Comic book reviews for Motor Girl #4, Motor Girl #5, and Motor Girl #6 by Terry Moore
Average rating: 3.6/5 stars

Motor Girl #4 Motor Girl #5 Motor Girl #6

Erica gives this comic three starsMotor Girl #4 by Terry Moore

Why does anyone try to fight Sam? Victor should definitely know better by now. She already took out both him and Larry and got away from them. Seems rather pointless. Also, you’d think Victor would observe her talking to herself and back away.

Despite the tough nature of Sam, she is incredibly vulnerable due to her illness or whatever is going on with her headaches. Moore makes you feel okay that she sees Mike as he brings her comfort. Even if he may indeed be a sign of the illness or severe brain damage. And, we have to learn if Sam has anyone but Libby.

Though Sam may not be wrong about those aliens if they have Larry.

So Walden definitely wants aliens.

Erica gives this comic three starsMotor Girl #5 by Terry Moore

Is Libby gay or senile? One can never tell. The pam on her shoes was hilarious. I probably also found this scene more hilarious than it actually was because my parents just moved to Arizona, and I’m waiting for them to melt. Maybe I’ll ask my mom if she sprayed her shoes with pam. (You’d think that would be slippery.)

This book though feels like the plot threads went missing. The aliens are real, but also in Sam’s head. The aliens are friendly, but they are also performing experiments like they are cartoonish. Perhaps that’s it, perhaps the cartoonish nature of the aliens, and the discovery that they are real, is what doesn’t fit the tone of Moore’s world.

That doesn’t even fit the tone of this book. We otherwise have serious problems with Sam’s health and Walden’s takeover.
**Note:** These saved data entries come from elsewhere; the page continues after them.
Lemma update_pair_floor (rs rs' : list Ring) (i j : nat) :
  Forall (fun ring => 0 <= r ring) rs →
  Forall on_or_above_floor rs →
  update_pair rs (i, j) = Some rs' →
  Forall (fun ring => 0 <= r ring) rs' ∧ Forall on_or_above_floor rs'.
Proof.
  intros Hr Hf E.
  destruct (update_pair_lookups rs rs' i j E) as (a & b & Ha & Hb).
  destruct (update_pair_cases rs rs' i j a b Ha Hb E) as [[_ ->] | [Hap ->]].
  - split; assumption.
  - pose proof (Forall_lookup_1 _ _ _ _ Hr Ha) as Hra.
    pose proof (Forall_lookup_1 _ _ _ _ Hr Hb) as Hrb.
    pose proof (Forall_lookup_1 _ _ _ _ Hf Ha) as Hfa.
    pose proof (Forall_lookup_1 _ _ _ _ Hf Hb) as Hfb.
    simpl in Hra, Hrb.
    destruct (collide_floor a b Hap Hra Hrb Hfa Hfb) as [F1 F2].
    destruct (collide_r_role a b) as (R1 & R2 & _).
    unfold collide_at. split.
    + apply Forall_insert; [apply Forall_insert; [exact Hr |] |].
      * rewrite R1. exact Hra.
      * rewrite R2. exact Hrb.
    + apply Forall_insert; [apply Forall_insert; [exact Hf |] |]; assumption.
Qed.

Lemma update_pairs_floor (ps : list (nat * nat)) (rs rs' : list Ring) :
  Forall (fun ring => 0 <= r ring) rs →
  Forall on_or_above_floor rs →
  update_pairs ps rs = Some rs' →
  Forall (fun ring => 0 <= r ring) rs' ∧ Forall on_or_above_floor rs'.
Proof.
  revert rs. induction ps as [| [i j] ps IH]; intros rs Hr Hf E.
  - injection E as <-. split; assumption.
  - cbn [update_pairs] in E.
    destruct (update_pair rs (i, j)) as [rs1 |] eqn:E1; [| discriminate E].
    cbn [mbind option_bind] in E.
    destruct (update_pair_floor rs rs1 i j Hr Hf E1) as [Hr1 Hf1].
    apply (IH rs1 Hr1 Hf1 E).
Qed.
Lemma no_rand_int_append_after g k t a :
  t ≠ "rand_int" → no_rand_int g → no_rand_int (Sample.append_after k t a g).
Proof.
  intros Ht Hg. unfold Sample.append_after.
  apply (no_rand_int_set_node g k _); [|done]. unfold type_of, obj; cbn.
  rewrite lookup_insert_ne by done. rewrite lookup_insert_eq. congruence.
Qed.

Lemma writers_append_after {K : Constants} g k t a :
  writers (Sample.append_after k t a g) start_port = writers g start_port.
Proof.
  unfold Sample.append_after. rewrite writers_push_edge, writers_set_node.
  rewrite decide_False; [by rewrite app_nil_r|].
  intros Heq. apply (f_equal field) in Heq. discriminate Heq.
Qed.

Lemma sample_leave_seed_subgraph state :
  leave_seed_subgraph (K := Sample.ids) (C := Sample.collaborators) state.
Proof.
  repeat split.
  - by apply sample_leave_field.
  - by apply sample_leave_field.
  - by apply sample_leave_field.
  - by apply (sample_leave_field state "rand_int" "type").
  - apply Forall_stages; intros g g' Hg [= <-]; try done;
      by apply no_rand_int_append_after.
  - intros ws. apply Forall_stages; intros g g' Hg [= <-]; try done;
      by rewrite writers_append_after.
Qed.

(** 4 iterations, seed 42: with the randomize flag unset the range has
    size 4, step 1 and start 42 and there is no random integer node; with
    the flag set the random integer node feeds the start port and the
    range has no start. *)
Lemma seed_strategy_witness :
  let fixed := Sample.state (Some Sample.sdxl_base) false false true true "tile" false in
  let random := Sample.state (Some Sample.sdxl_base) true false true true "tile" false in
  let g := Sample.finished Sample.collaborators fixed Sample.init_image None in
  let g' := Sample.finished Sample.collaborators random Sample.init_image None in
  (result (Sample.run Sample.collaborators fixed Sample.init_image None) = Returns g ∧
   node_field g "range_of_size" "size" = Some (VNum 4) ∧
   node_field g "range_of_size" "step" = Some (VNum 1) ∧
   node_field g "range_of_size" "start" = Some (VNum 42) ∧
   no_rand_int g ∧
   writers g (start_port (K := Sample.ids)) = []) ∧
  (result (Sample.run Sample.collaborators random Sample.init_image None) = Returns g' ∧
   has_type g' "rand_int" "rand_int" ∧
   writers g' (start_port (K := Sample.ids))
     = [edge "rand_int" "a" "range_of_size" "start"] ∧
   node_field g' "range_of_size" "start" = None).
Proof.
  intros fixed random g g'.
  assert (result (Sample.run Sample.collaborators fixed Sample.init_image None)
          = Returns g) as Hg by (vm_compute; reflexivity).
  assert (result (Sample.run Sample.collaborators random Sample.init_image None)
          = Returns g') as Hg' by (vm_compute; reflexivity).
  destruct (seed_strategy (K := Sample.ids) (C := Sample.collaborators) fixed _ _ g
              sample_distinct_ids (sample_leave_seed_subgraph _) Hg)
    as (Hsize & Hstep & _ & Hfixed).
  destruct (seed_strategy (K := Sample.ids) (C := Sample.collaborators) random _ _ g'
              sample_distinct_ids (sample_leave_seed_subgraph _) Hg')
    as (_ & _ & Hrandom & _).
  destruct (Hfixed eq_refl) as (Hnone & Hw & Hstart).
  split; [by repeat split|]. split; [exact Hg'|]. exact (Hrandom eq_refl).
Defined.

(** ** The infill node *)

Section infill.
Context {K : Constants} {C : Collaborators}.

Lemma initial_infill state md canvasInitImage canvasMaskImage :
  distinct_ids →
  nodes (initial_graph state md canvasInitImage canvasMaskImage) !! INPAINT_INFILL =
    Some (infillNode state canvasInitImage).
Proof.
  intros Hd. unfold initial_graph, initial_nodes; cbn [nodes].
  rewrite infillNode_id. unfold obj at 1. cbn [foldl fst snd].
  by read_nodes Hd.
Qed.

Lemma infillNode_is_infill state canvasInitImage :
  is_infill (infillNode state canvasInitImage).
Proof. unfold is_infill. rewrite infillNode_type. case_decide; auto. Qed.
(* ===== verification/_CoqProject ===== *)
-Q . S2P
Prelude.v
RingBuffer.v
Storage.v
StorageView.v
FlashStorage.v
FlashLog.v
FlashSpec.v
FlashProperties.v
HalStorage.v
HalStorageSpec.v
Routing.v
Float32.v
Crc.v
RCDecoders.v
SerialRC.v
SBusOut.v
SBusSpec.v
RCSpec.v
Mission.v
MissionDemo.v
MissionSpec.v
MissionRun.v
Param.v
ParamLog.v
ParamTables.v
ParamSpec.v
ParamDemo.v
ParamCrash.v
ParamProperties.v
ParamStack.v
Scheduler.v
SchedulerSpec.v
SerialRCSpec.v
RingBufferSPSC.v
LogWriter.v
LogWriterSpec.v
RemoteLog.v
RemoteLogSpec.v
RemoteLogSession.v
RemoteLogOps.v
RemoteLogProperties.v
Float32Spec.v
MissionItem.v
MissionItemSpec.v
MissionProtocol.v
MissionProtocolSpec.v
ParamNames.v
ParamNamesSpec.v
ParamList.v
ParamListProperties.v
ParamSet.v
ParamSetSpec.v
ParamSetFloat.v
ParamSetProperties.v
SmartRTL.v
SmartRTLSpec.v
SmartRTLSimplify.v
SmartRTLPrune.v
SmartRTLLoops.v
SmartRTLSafety.v
SmartRTLProgress.v
Lemma write_block_spec {S} `{HalStorageLaws S} ty : forall layout (s : S) addr b,
  hs_ok s -> fits (zlen (hs_img s)) layout ->
  bytes b -> 0 <= addr < 65536 -> 0 < zlen b < 256 ->
  exists s', write_block layout ty s addr b =
      (addr + zlen b <=? zlen (cells layout ty), s') /\ hs_ok s' /\
    hs_img s' = poke (hs_img s) (drop (Z.to_nat addr) (cells layout ty)) b.
Proof.
  intros layout. induction layout as [|a areas IH]; intros s addr b Hok Hf Hbytes Haddr Hn.
  { exists s. simpl. rewrite drop_nil, (proj2 (Z.eqb_neq _ _)), (proj2 (Z.leb_gt _ _)) by lia.
    done. }
  apply Forall_cons_1 in Hf as [Ha Hf]. cbn [write_block cells].
  case_decide as Hty.
  { rewrite decide_False by done. by apply IH. }
  rewrite decide_True by done.
  rewrite Z.geb_leb, length_app, drop_app. unfold area_cells.
  rewrite !length_seq. destruct (Z.leb_spec (length a) addr).
  - destruct (IH s (u16 (addr - length a)) b) as (s' & -> & Hok' & Hi');
      [done|done|done|rewrite u16_small by lia; lia|done|].
    exists s'. rewrite Hi', u16_small by lia. split; [|split; [done|]].
    + f_equal. zcases; lia || done.
    + rewrite (drop_ge (seq _ _)) by (rewrite length_seq; lia).
      rewrite app_nil_l. do 2 f_equal. lia.
  - rewrite area_count_eq, u16_small by lia.
    set (c := Z.min (zlen b) (length a - addr)).
    destruct (hs_write_law s (addr + offset a) (take (Z.to_nat c) b)) as [Hok1 Hi1];
      [done|by apply Forall_take|lia|rewrite length_take; lia|].
    set (s1 := hs_write_block s _ _) in *.
    replace (Z.to_nat addr - Z.to_nat (length a))%nat with 0%nat by lia.
    rewrite drop_0, drop_seq.
    assert (Hp : hs_img s1 = poke (hs_img s)
      (seq (Z.to_nat (offset a) + Z.to_nat addr) (Z.to_nat (length a) - Z.to_nat addr))
      (take (Z.to_nat c) b)).
    { rewrite Hi1, poke_seq by (rewrite length_take; lia). f_equal. lia. }
    destruct (Z.eqb_spec (zlen b - c) 0).
    + exists s1. split; [|split; [done|]].
      * by rewrite (proj2 (Z.leb_le _ _)) by lia.
      * rewrite Hp, poke_split, length_seq, !take_ge, drop_ge by lia.
        by rewrite poke_nil_r.
    + destruct (IH s1 0 (drop (Z.to_nat c) b)) as (s' & -> & Hok' & Hi');
        [done|by rewrite Hp, poke_length|by apply Forall_drop|lia|rewrite length_drop; lia|].
      exists s'. rewrite length_drop. split; [f_equal; zcases; lia || done|].
      split; [done|]. rewrite Hi', Hp, poke_split, length_seq, drop_0.
      replace (Z.to_nat c) with (Z.to_nat (length a) - Z.to_nat addr)%nat by lia.
      done.
Qed.

(** ** The layouts and erase *)

(** Every area of the layouts, for each supported size. *)
Definition all_cells (layout : list StorageArea) : list nat := layout ≫= area_cells.
(** One pass of the loop of [write], once [make_room] succeeded: [write_one] of
    the block that covers [offset]; the loop goes on after it. *)
Lemma write_loop_unfold fuel st0 (st : t F) offset len :
  let m := (Z.min len 64 + 7) / 8 in
  let n2 := 8 * m - offset mod 8 in
  make_room storage_size sector_size (write storage_size sector_size fuel) st0 =
    Done (true, st) ->
  zlen (mem_buffer st) = storage_size ->
  0 <= offset -> 0 < len < 65536 -> offset + len <= storage_size ->
  exists data, blk_get (mem_buffer st) (offset / 8 * 8) (8 * m) = Some data /\
    write_loop storage_size sector_size (S fuel) st0 offset len =
      let '(ok, st) := write_one st (offset / 8) (m - 1) data in
      if negb ok then Done (false, st)
      else if n2 >? len then Done (true, st)
      else write_loop storage_size sector_size fuel st (offset + n2) (len - n2).
Proof.
  intros m n2 Hroom Hmem Ho Hlen Hfit. pose proof Hstorage as Hst.
  destruct reserve_eq as (c & Hc & _).
  assert (Hm : 1 <= m <= 8) by (unfold m; zlia).
  destruct (blk_get_spec (mem_buffer st) (offset / 8 * 8) (8 * m)) as (data & Hd & _);
    [zlia|lia|unfold m in *; zlia|].
  exists data. split; [done|].
  cbn [write_loop]. rewrite Z.gtb_ltb, (proj2 (Z.ltb_lt 0 len)) by lia.
  fold (write storage_size sector_size fuel). rewrite Hroom.
  cbn [mbind outcome_bind negb].
  assert (Hn : (if len <? max_write then u8 len else max_write) = Z.min len 64).
  { unfold max_write. destruct (Z.ltb_spec len 64); [rewrite u8_small|]; lia. }
  rewrite Hn. unfold block_size.
  assert (Hnum : (offset / 8) mod 2 ^ 11 = offset / 8)
    by (change (2 ^ 11) with 2048; apply Z.mod_small; zlia).
  assert (Hnb : ((Z.min len 64 + (8 - 1)) / 8 - 1) mod 2 ^ 3 = m - 1)
    by (change (8 - 1) with 7; fold m; change (2 ^ 3) with 8; apply Z.mod_small; lia).
  rewrite Hnum, Hnb. rewrite (u16_small (offset / 8 * 8)) by zlia.
  replace (u16 ((m - 1 + 1) * 8)) with (8 * m) by (rewrite u16_small; lia).
  rewrite Hd. cbn [access mbind outcome_bind].
  destruct (write_one st (offset / 8) (m - 1) data) as [[|] st']; cbn [negb]; [|done].
  assert (Hn2 : u8 (8 * m - offset mod 8) = n2) by (apply u8_small; unfold n2; zlia).
  rewrite Hn2, Z.gtb_ltb. destruct (Z.ltb_spec len n2); [done|].
  assert (0 < n2) by (unfold n2; zlia). by rewrite !u16_small by lia.
Qed.
(* ===== verification/FlashProperties.v ===== *)
(** Properties of AP_FlashStorage: writes survive a reboot, a power failure in
    the middle of a block loses at most that block, and the power failures
    after which the start-up code loses everything or does not return. *)
From S2P Require Import Prelude FlashStorage FlashLog FlashSpec.
Import FlashStorage.

Section init.
Context {F : Type} {sector_size : Z} `{FlashLaws F sector_size}.
Context (storage_size : Z) (Hsizes : sizes_ok storage_size sector_size).

Lemma apply_bytes b m : blk_ok storage_size b -> bytes m -> bytes (apply m b).
Proof.
  intros (_ & Hb & _) Hm. unfold apply. destruct (b_valid b); [|done].
  by apply Forall_inserts.
Qed.
Lemma replay_bytes L m : Forall (blk_ok storage_size) L -> bytes m -> bytes (replay L m).
Proof.
  intros HL. revert m. induction HL as [|b L Hb _ IH]; intros m Hm; simpl; [done|].
  by apply IH, apply_bytes.
Qed.
Lemma content_bytes L Lo : Forall (blk_ok storage_size) L -> Forall (blk_ok storage_size) Lo ->
  bytes (content storage_size L Lo).
Proof.
  intros HL HLo. apply replay_bytes, replay_bytes; [done|done|].
  apply Forall_replicate. lia.
Qed.

(** The header of sector [i]. *)
Definition header_is (f : F) (i state : Z) : Prop :=
  flash_read f i 0 sizeof_sector_header = (true, hdr state).
(* ===== verification/HalStorage.v ===== *)
(** The storage driver of the ChibiOS boards, libraries/AP_HAL_ChibiOS/Storage.cpp,
    as it is built without a FRAM chip: a copy of the storage in memory, the lines
    of it that are dirty (libraries/AP_Common/Bitmask.h), and AP_FlashStorage
    behind it.

    The copy in memory is the [mem_buffer] of AP_FlashStorage, which is a
    reference to it.  A panic has no result, as undefined behaviour. *)
From S2P Require Import Prelude FlashStorage.
Open Scope urus_scope.
#[local] Abbreviation length := (@Datatypes.length _).

Module Bitmask.
Record t := mk { numbits : Z; numwords : Z; bits : list Z }.
Definition set_bits (b : t) (l : list Z) : t := mk (numbits b) (numwords b) l.

Definition clearall (b : t) : t := set_bits b (replicate (Z.to_nat (numwords b)) 0).
Definition create (num_bits : Z) : t :=
  let numwords := u16 ((num_bits + 31) / 32) in
  clearall (mk num_bits numwords (replicate (Z.to_nat numwords) 0)).

Definition set (b : t) (bit : Z) : option t :=
  if bit >=? numbits b then Some b
  else
    let word := bit / 32 in
    let ofs := bit &&& 0x1f in
    w ← arr_get (bits b) word;
    l ← arr_set (bits b) word (w ||| (1 << ofs));
    Some (set_bits b l).

(** The shift of [1] into the sign bit, and the difference, are undefined. *)
Definition setall (b : t) : option t :=
  let l := replicate (Z.to_nat (numwords b - 1)) 0xffffffff ++ drop (Z.to_nat (numwords b - 1)) (bits b) in
  let num_valid_bits := numbits b mod 32 in
  if num_valid_bits =? 31 then None
  else
    l ← arr_set l (numwords b - 1) (u32 ((1 << num_valid_bits) - 1));
    Some (set_bits b l).

Definition clear (b : t) (bit : Z) : option t :=
  let word := bit / 32 in
  let ofs := bit &&& 0x1f in
  w ← arr_get (bits b) word;
  l ← arr_set (bits b) word (w &&& u32 (Z.lnot (1 << ofs)));
  Some (set_bits b l).

Definition get (b : t) (bit : Z) : option bool :=
  let word := bit / 32 in
  let ofs := bit &&& 0x1f in
  w ← arr_get (bits b) word;
  Some (nz (w &&& (1 << ofs))).

Definition empty (b : t) : bool := forallb (fun w => w =? 0) (bits b).

Definition popcount (w : Z) : Z := zlen (filter (fun k => Z.testbit w (Z.of_nat k) = true) (seq 0 32)).
Definition count (b : t) : Z := foldl (fun sum w => u16 (sum + popcount w)) 0 (bits b).
Definition size (b : t) : Z := numbits b.
End Bitmask.

Module ChibiOS.
Definition CH_STORAGE_LINE_SHIFT : Z := 3.
Definition CH_STORAGE_LINE_SIZE : Z := 1 << CH_STORAGE_LINE_SHIFT.

Section storage.
Context {F : Type} `{FlashDevice F}.
Context (CH_STORAGE_SIZE sector_size : Z).
Definition CH_STORAGE_NUM_LINES : Z := CH_STORAGE_SIZE / CH_STORAGE_LINE_SIZE.

Record t := mk { _initialised : bool; _dirty_mask : Bitmask.t; _flash : FlashStorage.t F }.
Definition _buffer (s : t) : list Z := FlashStorage.mem_buffer (_flash s).
Definition set_flash (s : t) f : t := mk (_initialised s) (_dirty_mask s) f.
Definition set_dirty (s : t) d : t := mk (_initialised s) d (_flash s).
Definition set_buffer (s : t) (l : list Z) : t :=
  set_flash s (FlashStorage.set_mem_buffer (_flash s) l).

(** The object at start-up, over the flash. *)
Definition create (f : F) : t :=
  mk false (Bitmask.create CH_STORAGE_NUM_LINES)
    (FlashStorage.mk (replicate (Z.to_nat CH_STORAGE_SIZE) 0) 0 0 0 false f).

(** The loops of AP_FlashStorage for one line. *)
Definition flash_fuel : nat := 16.

Definition _flash_load (s : t) : outcome t :=
  '(ok, f) ← FlashStorage.init CH_STORAGE_SIZE sector_size flash_fuel (_flash s);
  if negb ok then Undefined else Done (set_flash s f).

Definition _storage_open (s : t) : outcome t :=
  if _initialised s then Done s
  else
    let s := set_dirty s (Bitmask.clearall (_dirty_mask s)) in
    s ← _flash_load s;
    Done (mk true (_dirty_mask s) (_flash s)).

(** The lines from [loc] to [loc + length], which counts as in the range. *)
Definition _mark_dirty (s : t) (loc length : Z) : outcome t :=
  let end_ := u16 (loc + length) in
  let first := loc >> CH_STORAGE_LINE_SHIFT in
  let last := end_ >> CH_STORAGE_LINE_SHIFT in
  d ← foldl (fun d k => d ← d; access (Bitmask.set d (first + Z.of_nat k)))
        (Done (_dirty_mask s)) (seq 0 (Z.to_nat (last - first + 1)));
  Done (set_dirty s d).

(** The test at the start of [read_block] and [write_block], on 32-bit sizes. *)
Definition refused (loc n : Z) : bool := loc >=? u32 (CH_STORAGE_SIZE - u32 (n - 1)).

(** [None] leaves the destination alone. *)
Definition read_block (s : t) (loc n : Z) : outcome (option (list Z) * t) :=
  if refused loc n then Done (None, s)
  else
    s ← _storage_open s;
    bs ← access (blk_get (_buffer s) loc n);
    Done (Some bs, s).

Definition write_block (s : t) (loc : Z) (src : list Z) : outcome t :=
  let n := zlen src in
  if refused loc n then Done s
  else
    old ← access (blk_get (_buffer s) loc n);
    if decide (src = old) then Done s
    else
      s ← _storage_open s;
      l ← access (blk_set (_buffer s) loc src);
      _mark_dirty (set_buffer s l) loc n.

Definition _flash_write (s : t) (line : Z) : outcome t :=
  '(ok, f) ← FlashStorage.write CH_STORAGE_SIZE sector_size flash_fuel (_flash s)
               (u16 (line * CH_STORAGE_LINE_SIZE)) CH_STORAGE_LINE_SIZE;
  let s := set_flash s f in
  if ok : bool then
    d ← access (Bitmask.clear (_dirty_mask s) line);
    Done (set_dirty s d)
  else Done s.

(** The first dirty line from [i] on, of [n] lines. *)
Fixpoint first_dirty (n : nat) (d : Bitmask.t) (i : Z) : option (option Z) :=
  match n with
  | O => Some None
  | S n =>
    b ← Bitmask.get d i;
    if b : bool then Some (Some i) else first_dirty n d (u16 (i + 1))
  end.

Definition _timer_tick (s : t) : outcome t :=
  if negb (_initialised s) || Bitmask.empty (_dirty_mask s) then Done s
  else
    i ← access (first_dirty (Z.to_nat CH_STORAGE_NUM_LINES) (_dirty_mask s) 0);
    match i with
    | None => Done s
    | Some i => _flash_write s i
    end.
End storage.
Arguments t F : clear implicits.
End ChibiOS.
Erica gives this comic five starsMotor Girl #6 by Terry Moore

This was perhaps the most effective storytelling Moore’s done in this book yet. It ties our pieces together of how Sam became the woman we know today with the PTSD, head injury, and imaginary ape named Mike.

Moore always takes a light, but effective touch with trauma and tragedy. It’s what makes him great at telling women’s stories. It doesn’t paint the trauma with a broad brush. It may lead to Sam’s reactions, but it isn’t her reason for being or the sole point of personality. She’s more than this, but also stuck by it.

Heartbreaking art.

Sam always wants to help out the little guy, which explains her every reaction in Motor Girl.

Even if the aliens still remain to be understood. Or really what direction Moore’s taking the plot.